Since I can determine the binsize from my previous work, my temporary solution would be to set the binsize to that specific value. From what I can tell, the bin size is either used as a denominator and the resulting value ends up being small enough that the tool automatically resort to defaults of 1 or as a numerator when it comes to "scanning distance" and the number ends up being large. Computationally, this is not a problem on my end and I don't need heuristics to speed it up (smaller scanning distance, if I am interpreting it correctly).

Do you think this temporary solution would introduce artifacts in the data?

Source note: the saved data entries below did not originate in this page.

(** Induction over the way [ReplaceAll] reads its input. *)
Lemma ReplaceAll_ind (P : gostring -> Prop) :
  P [] ->
  (forall c s, HasPrefix (c :: s) old = true ->
               P (skipn (length old) (c :: s)) -> P (c :: s)) ->
  (forall c s, HasPrefix (c :: s) old = false -> P s -> P (c :: s)) ->
  forall s, P s.
Proof.
  intros Hnil Hhit Hmiss s.
  assert (H : forall n s, (length s <= n)%nat -> P s).
  { clear s. induction n as [|n IH]; intros s Hlen.
    - destruct s; [exact Hnil | simpl in Hlen; lia].
    - destruct s as [|c s]; [exact Hnil|]. simpl in Hlen.
      pose proof (skipn_key_shorter old c s old_nonempty).
      destruct (HasPrefix (c :: s) old) eqn:E.
      + apply Hhit; [exact E|]. apply IH. lia.
      + apply Hmiss; [exact E|]. apply IH. lia. }
  apply (H (length s)). lia.
Qed.

(** A string without [old] is left as it is. *)
Lemma ReplaceAll_absent s : Contains s old = false -> ReplaceAll s old new = s.
Proof.
  induction s as [|c s IH]; intros H; [apply ReplaceAll_nil_eq|].
  rewrite Contains_cons in H. apply orb_false_iff in H. destruct H as [Hp Hc].
  rewrite ReplaceAll_cons, Hp, IH by exact Hc. reflexivity.
Qed.

Hypothesis new_nonempty : new <> [].

(** A key that starts the result started the input. *)
Lemma HasPrefix_ReplaceAll k : forall s,
  apart k new ->
  HasPrefix (ReplaceAll s old new) k = true -> HasPrefix s k = true.
Proof.
  induction k as [|p k IH]; intros s Hsep H.
  - apply HasPrefix_nil_r.
  - destruct s as [|c s]; [rewrite ReplaceAll_nil_eq in H; discriminate|].
    rewrite ReplaceAll_cons in H. destruct (HasPrefix (c :: s) old) eqn:E.
    + exfalso. apply (Hsep p); [left; reflexivity|].
      revert H new_nonempty. clear. destruct new as [|n new']; [congruence|].
      simpl. intros H _. apply andb_true_iff in H. destruct H as [H _].
      apply N.eqb_eq in H. left. exact H.
    + simpl in H. apply andb_true_iff in H. destruct H as [Hc H].
      apply IH in H.
      * simpl. rewrite Hc. exact H.
      * intros r Hr. apply Hsep. right. exact Hr.
Qed.

(** Replacing puts no key where there was none. *)
Lemma Contains_ReplaceAll k s :
  k <> [] -> apart k new ->
  Contains s k = false -> Contains (ReplaceAll s old new) k = false.
Proof.
  intros Hk Hsep. induction s as [| c s Hhit IH | c s Hmiss IH] using ReplaceAll_ind; intros H.
  - rewrite ReplaceAll_nil_eq. exact H.
  - rewrite ReplaceAll_cons, Hhit, Contains_app_apart by assumption.
    apply IH. destruct (Contains (skipn (length old) (c :: s)) k) eqn:E; [|reflexivity].
    apply Contains_skipn in E. congruence.
  - rewrite Contains_cons in H. apply orb_false_iff in H. destruct H as [Hp Hc].
    assert (R : ReplaceAll (c :: s) old new = c :: ReplaceAll s old new)
      by (rewrite ReplaceAll_cons, Hmiss; reflexivity).
    rewrite R, Contains_cons, (IH Hc), orb_false_r. rewrite <- R.
    destruct (HasPrefix (ReplaceAll (c :: s) old new) k) eqn:E; [|reflexivity].
    apply HasPrefix_ReplaceAll in E; [|exact Hsep]. congruence.
Qed.
Lemma makedirs_rec_adds fuel name w w1 r :
  makedirs_rec fuel name w = (w1, r) -> adds_directories w w1.
Proof.
  revert name w w1 r; induction fuel as [|fuel IH]; intros name w w1 r; simpl.
  - intros [= <- _]. apply adds_directories_refl.
  - destruct (split_name name) as [head tail].
    destruct (_ && _ && _); [|apply mkdir_adds].
    destruct (makedirs_rec fuel head w) as [w' r'] eqn:Er. apply IH in Er.
    assert (Hnext : (if bool_decide (tail = Posix.curdir) then (w', Ret tt)
                     else mkdir name w') = (w1, r) -> adds_directories w w1).
    { case_bool_decide; [by intros [= <- _]|].
      intros Hm%mkdir_adds. by eapply adds_directories_trans. }
    destruct r' as [[]|e]; [done|].
    destruct (is_FileExistsError e); [done|]. by intros [= <- _].
Qed.

(** X6: whatever the name and however the call ends, [datadir] and
    [plotsdir] only add directories: the working directory stays, every
    entry of the file system stays as it was, and what is new is a
    directory. *)
Theorem datadir_plotsdir_only_add_directories git name mk w :
  adds_directories w (datadir git name mk w).1
  ∧ adds_directories w (plotsdir git name mk w).1.
Proof.
  unfold datadir, plotsdir.
  destruct (gitdir git w) as [root|e]; [|split; apply adds_directories_refl].
  split.
  - destruct (_ && mk); [|apply adds_directories_refl].
    destruct (makedirs _ w) as [w' r] eqn:Em. apply makedirs_rec_adds in Em.
    by destruct r.
  - destruct (_ && mk); [|apply adds_directories_refl].
    destruct (makedirs _ w) as [w' r] eqn:Em. apply makedirs_rec_adds in Em.
    by destruct r.
Qed.

Lemma endswith_sep_app a b :
  Posix.nonempty b = true -> Posix.endswith_sep (a +:+ b) = Posix.endswith_sep b.
Proof.
  intros Hb. induction a as [|c a IH]; simpl; [done|].
  rewrite IH. destruct (a +:+ b) eqn:E; [|done].
  destruct a, b; done.
Qed.

Lemma append_cons x (a b : string) : String x a +:+ b = String x (a +:+ b).
Proof. reflexivity. Qed.
(** [ResultSet::RowWiseTargetAccessor::initializeOffsetsForStorage]: the
    [offsets_for_storage_] it builds, with [key_width_] as the constructor
    sets it. *)
Definition RowWiseTargetAccessor_initializeOffsetsForStorage
    (rs : ResultSet.t) : outcome (list (list TargetOffsets)) :=
  let key_width :=
    QueryMemoryDescriptor.getEffectiveKeyWidth (ResultSet.query_mem_desc_ rs) in
  match ResultSet.storage_ rs with
  | None =>
      (* the loop runs at least once and reads through [storage_] *)
      Undefined
  | Some storage =>
      RowWiseTargetAccessor_storages rs key_width
        (ResultSetStorage.targets_ storage)
        (S (length (ResultSet.appended_storage_ rs)))
  end.

(** The loop over the targets in
    [ResultSet::ColumnWiseTargetAccessor::initializeOffsetsForStorage], for
    the storage with descriptor [crt_query_mem_desc]. *)
Fixpoint ColumnWiseTargetAccessor_offsets (rs : ResultSet.t) (key_width : Z)
    (crt_query_mem_desc : QueryMemoryDescriptor.t)
    (targets : list TargetInfo) (crt_col_ptr agg_col_idx : Z)
    : outcome (list TargetOffsets) :=
  let separate_varlen := ResultSet.separate_varlen_storage_valid_ rs in
  match targets with
  | [] => Ok []
  | agg_info :: rest =>
      w <- getPaddedSlotWidthBytes crt_query_mem_desc agg_col_idx ;;
      let compact_sz1 := if negb (w =? 0) then to_size_t w else key_width in
      let next_col_ptr :=
        advance_to_next_columnar_target_buff crt_col_ptr crt_query_mem_desc
          agg_col_idx in
      let uses_two_slots :=
        (is_agg agg_info && SQLAgg_eqb (agg_kind agg_info) kAVG)
        || is_real_str_or_array agg_info in
      let col2_ptr := if uses_two_slots then Some next_col_ptr else None in
      compact_sz2 <-
        (if uses_two_slots then
           getPaddedSlotWidthBytes crt_query_mem_desc
             (to_size_t (agg_col_idx + 1))
         else Ok 0) ;;
      let crt_col_ptr' :=
        if uses_two_slots then
          advance_to_next_columnar_target_buff next_col_ptr
            crt_query_mem_desc (to_size_t (agg_col_idx + 1))
        else next_col_ptr in
      tl <- ColumnWiseTargetAccessor_offsets rs key_width crt_query_mem_desc
              rest crt_col_ptr'
              (advance_slot agg_col_idx agg_info separate_varlen) ;;
      Ok (mkTargetOffsets crt_col_ptr compact_sz1 col2_ptr
            (to_size_t compact_sz2) :: tl)
  end.

(** The loop over the storages: the primary storage, then the appended
    ones.  A storage of the model always has a buffer, so [CHECK(buff)]
    passes. *)
Fixpoint ColumnWiseTargetAccessor_storages (rs : ResultSet.t) (key_width : Z)
    (targets : list TargetInfo) (storages : list ResultSetStorage.t)
    : outcome (list (list TargetOffsets)) :=
  match storages with
  | [] => Ok []
  | s :: rest =>
      let crt_query_mem_desc := ResultSetStorage.query_mem_desc_ s in
      offsets <- ColumnWiseTargetAccessor_offsets rs key_width
                   crt_query_mem_desc targets
                   (get_cols_ptr crt_query_mem_desc) 0 ;;
      CHECK (Nat.eqb (length offsets) (length targets)) ;;
      tl <- ColumnWiseTargetAccessor_storages rs key_width targets rest ;;
      Ok (offsets :: tl)
  end.

(** [ResultSet::ColumnWiseTargetAccessor::initializeOffsetsForStorage] *)
Definition ColumnWiseTargetAccessor_initializeOffsetsForStorage
    (rs : ResultSet.t) : outcome (list (list TargetOffsets)) :=
  let key_width :=
    QueryMemoryDescriptor.getEffectiveKeyWidth (ResultSet.query_mem_desc_ rs) in
  match ResultSet.storage_ rs with
  | None => Undefined
  | Some storage =>
      ColumnWiseTargetAccessor_storages rs key_width
        (ResultSetStorage.targets_ storage)
        (storage :: ResultSet.appended_storage_ rs)
  end.

(** The slot at which the target at position [k] starts: [agg_col_idx]
    when the loops above reach that target. *)
Fixpoint target_slot (separate_varlen : bool) (targets : list TargetInfo)
    (agg_col_idx : Z) (k : nat) : Z :=
  match k, targets with
  | S k', agg_info :: rest =>
      target_slot separate_varlen rest
        (advance_slot agg_col_idx agg_info separate_varlen) k'
  | _, _ => agg_col_idx
  end.

End TargetAccessors.

Module AccessorSamples.

Import Reference.

(** A columnar perfect-hash output of two entries with one 8-byte key, an
    average (slots 0 and 1) and a plain target (slot 2). *)
Definition avg_descriptor : QueryMemoryDescriptor.t :=
  QueryMemoryDescriptor.mk GroupByPerfectHash false (-1) [8] 8 [] 2 true
    [(8, 8); (8, 8); (8, 8)].

Definition avg_storage : ResultSetStorage.t :=
  ResultSetStorage.mk avg_descriptor
    (encode_ints 8 [1; 2; 10; 20; 2; 4; 5; 6])
    [avg_target; plain_target] [0; 0; 0].

Definition avg_result_set : ResultSet.t :=
  result_set avg_descriptor avg_storage [avg_storage] 0 0 [].

End AccessorSamples.

(** ** Lazily fetched values *)

(** [struct ColumnLazyFetchInfo], with the fields the code reads. *)
Record ColumnLazyFetchInfo : Type := mkColumnLazyFetchInfo {
  is_lazily_fetched : bool;
  local_col_id : Z;              (* int *)
  lazy_fetch_type : SQLTypeInfo  (* type *)
}.

(** [struct VarlenDatum], with the fields the code reads. *)
Record VarlenDatum : Type := mkVarlenDatum {
  vd_length : Z;
  vd_pointer : Z;
  vd_is_null : bool
}.

(** The decoders of fetched columns are declared outside the sources and
    are parameters: [result_set::lazy_decode]; [ChunkIter_get_nth], which
    gives the datum and the end flag; and the address of the copy that
    [row_set_mem_owner_->addString] keeps of the string of the given length
    at the given address. *)
Class LazyFetchers : Type := {
  lazy_decode : ColumnLazyFetchInfo -> Z -> Z -> Z;
  ChunkIter_get_nth : Z -> Z -> VarlenDatum * bool;
  addString : Z -> Z -> Z
}.

(** [ResultSet::areAnyColumnsLazyFetched] *)
Definition areAnyColumnsLazyFetched
    (lazy_fetch_info_ : list ColumnLazyFetchInfo) : bool :=
  existsb is_lazily_fetched lazy_fetch_info_.

(** [ResultSet::getNumColumnsLazyFetched] *)
Definition getNumColumnsLazyFetched
    (lazy_fetch_info_ : list ColumnLazyFetchInfo) : Z :=
  Z.of_nat (length (filter is_lazily_fetched lazy_fetch_info_)).

Section LazyFetch.

Context {LF : LazyFetchers}.

(** [ResultSet::lazyReadInt]; the members [lazy_fetch_info_] and [targets_]
    of the result set and its fragment buffers are arguments. *)
Definition lazyReadInt (lazy_fetch_info_ : list ColumnLazyFetchInfo)
    (targets_ : list TargetInfo) (fb : FragmentBuffers.t)
    (ival target_logical_idx : Z)
    (storage_lookup_result : ResultSet.StorageLookupResult) : outcome Z :=
  match lazy_fetch_info_ with
  | _ :: _ =>
      CHECK (target_logical_idx <? Z.of_nat (length lazy_fetch_info_)) ;;
      col_lazy_fetch <- vec_at lazy_fetch_info_ target_logical_idx ;;
      if is_lazily_fetched col_lazy_fetch then
        let storage_idx := ResultSet.storage_idx storage_lookup_result in
        CHECK (storage_idx
               <? Z.of_nat (length (FragmentBuffers.col_buffers_ fb))) ;;
        '(frag_col_buffers, ival_copy) <-
          getColumnFrag fb storage_idx target_logical_idx ival ;;
        frag_col_buffer <-
          vec_at frag_col_buffers (local_col_id col_lazy_fetch) ;;
        CHECK (target_logical_idx <? Z.of_nat (length targets_)) ;;
        target_info <- vec_at targets_ target_logical_idx ;;
        CHECK (negb (is_agg target_info)) ;;
        if is_string (sql_type target_info)
           && is_none_encoded (sql_type target_info) then
          let '(vd, is_end) := ChunkIter_get_nth frag_col_buffer ival_copy in
          CHECK (negb is_end) ;;
          if vd_is_null vd then Ok 0
          else Ok (addString (vd_pointer vd) (vd_length vd))
        else Ok (lazy_decode col_lazy_fetch frag_col_buffer ival_copy)
      else Ok ival
  | [] => Ok ival
  end.

End LazyFetch.

Module LazySamples.

(** Decoders that show which buffer and which row were asked for: the
    decoded value is the address of the column buffer plus the row. *)
Definition fetchers : LazyFetchers := {|
  lazy_decode := fun _ frag_col_buffer i => frag_col_buffer + i;
  ChunkIter_get_nth := fun _ _ => (mkVarlenDatum 0 0 true, false);
  addString := fun pointer _ => pointer
|}.

(** Two columns, the second lazily fetched from local column 1. *)
Definition lazy_fetch_info : list ColumnLazyFetchInfo :=
  [mkColumnLazyFetchInfo false 0 Reference.integer_type;
   mkColumnLazyFetchInfo true 1 Reference.integer_type].

(** One storage with three fragments of ten rows; every fragment has two
    column buffers. *)
Definition fragments : FragmentBuffers.t :=
  FragmentBuffers.mk [[[1000; 1100]; [2000; 2100]; [3000; 3100]]]
    [[[0; 0]; [10; 10]; [20; 20]]] [[10; 10]].

End LazySamples.

(** ** Direct fetch of a lazily fetched column value *)

(** The types [T] for which [ResultSet::fetchLazyColumnValue<T>] is
    instantiated. *)
Inductive LazyValueType : Type :=
| T_bool | T_int8 | T_int16 | T_int32 | T_int64 | T_float | T_double.

(** A value of one of these types; a [float] is kept as its binary32
    value. *)
Inductive LazyValue : Type :=
| BoolValue (b : bool)
| IntValue (v : Z)
| FloatValue (f : SpecFloat.spec_float)
| DoubleValue (d : float).

(** [static_cast<float>] of a double: rounding to binary32, to nearest with
    ties to even. *)
Definition double_to_float (d : float) : SpecFloat.spec_float :=
  match FloatOps.Prim2SF d with
  | SpecFloat.S754_finite s m e => SpecFloat.binary_round 24 128 s m e
  | x => x
  end.

(** [convert_value<T>] *)
Definition convert_value (T : LazyValueType) (ival : Z) : LazyValue :=
  match T with
  | T_float => FloatValue (double_to_float (double_of_bits ival))
  | T_double => DoubleValue (double_of_bits ival)
  | T_bool => BoolValue (negb (ival =? 0))
  | T_int8 => IntValue (narrow 8 ival)
  | T_int16 => IntValue (narrow 16 ival)
  | T_int32 => IntValue (narrow 32 ival)
  | T_int64 => IntValue ival
  end.

(** [sizeof(T)] for the integer types. *)
Definition sizeof_int (T : LazyValueType) : option Z :=
  match T with
  | T_int8 => Some 1
  | T_int16 => Some 2
  | T_int32 => Some 4
  | T_int64 => Some 8
  | _ => None
  end.

Section DirectFetch.

Context {BA : BufferAccessors} {TM : TargetMaterializers} {LF : LazyFetchers}.

(** [ResultSet::getKeyInfo]: the pair [(key_ptr, key_width)]; [buff] is the
    buffer of [storage], in which [key_ptr] is an offset. *)
Definition getKeyInfo (storage : ResultSetStorage.t)
    (col_idx local_entry_idx : Z) : outcome (Z * Z) :=
  let query_mem_desc := ResultSetStorage.query_mem_desc_ storage in
  plain <- not_groupby_passthrough query_mem_desc col_idx ;;
  if plain then
    let crt_col_ptr := get_cols_ptr query_mem_desc in
    let col_ptr :=
      if col_idx =? 0 then crt_col_ptr
      else advance_to_next_columnar_target_buff crt_col_ptr query_mem_desc
             col_idx in
    key_width <- getPaddedSlotWidthBytes query_mem_desc col_idx ;;
    let key_ptr := columnar_elem_ptr local_entry_idx col_ptr key_width in
    Ok (key_ptr, to_size_t key_width)
  else
    let key_width := QueryMemoryDescriptor.getEffectiveKeyWidth query_mem_desc in
    key_idx <- QueryMemoryDescriptor.getTargetGroupbyIndex query_mem_desc
                 col_idx ;;
    let key_col_ptr :=
      to_size_t (to_size_t (to_size_t key_idx
                            * QueryMemoryDescriptor.getEntryCount
                                query_mem_desc)
                 * key_width) in
    let key_ptr :=
      columnar_elem_ptr local_entry_idx key_col_ptr (to_int8 key_width) in
    Ok (key_ptr, key_width).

Once this is clarified, I am up for making a pull request (with slightly cleaner solutions). Generally I would commend you and the team for the clean code. It was quite easy to navigate and debug on my end! I could also see this working better if cooler itself was able to tell when a variable binsize cool file is set to fixed binsize. I briefly looked in their repository but I couldn't find an immediate solution.

Cheers, Vittorio

cmdoret commented 11 months ago

If you use cooler zoomify on a file with variable bin size, the resulting bin sizes are still variable, it only pools them by factor 2. What we mean by "fixed" is that each bin represents a segment of the same length on the chromosome.

If your cool file has variable bin size, e.g. 1 bin = 1 restriction fragment, even if you zoomify it (1 bin = 2, 4, 8 ... restriction fragments), there would still not be a constant mapping between #bins and #basepairs. Thus many of our assumptions would fail and the calls would be unreliable. This is why we do not support variable bin sizes.

You can of course use this hack, if you know your matrix has a fixed resolution, but the clean solution is to build your matrix on a fixed bin size from the start, and it should be reflected in the metadata of the cool file.

Mestizia commented 11 months ago

@cmdoret Thank you for the clarification. I can look at the distribution of my bin_size lengths to verify that the spread is not significant. I suggest formally including in a step to check for variable bin size and explain the reasoning in chromosight. Are there plans in the future to support variable bin size or is it a "limitation" due to the algorithms you use? As far as I can tell, fixed bin size is not a characteristic of the data (due to the semi-random nature of restriction sites occurrence)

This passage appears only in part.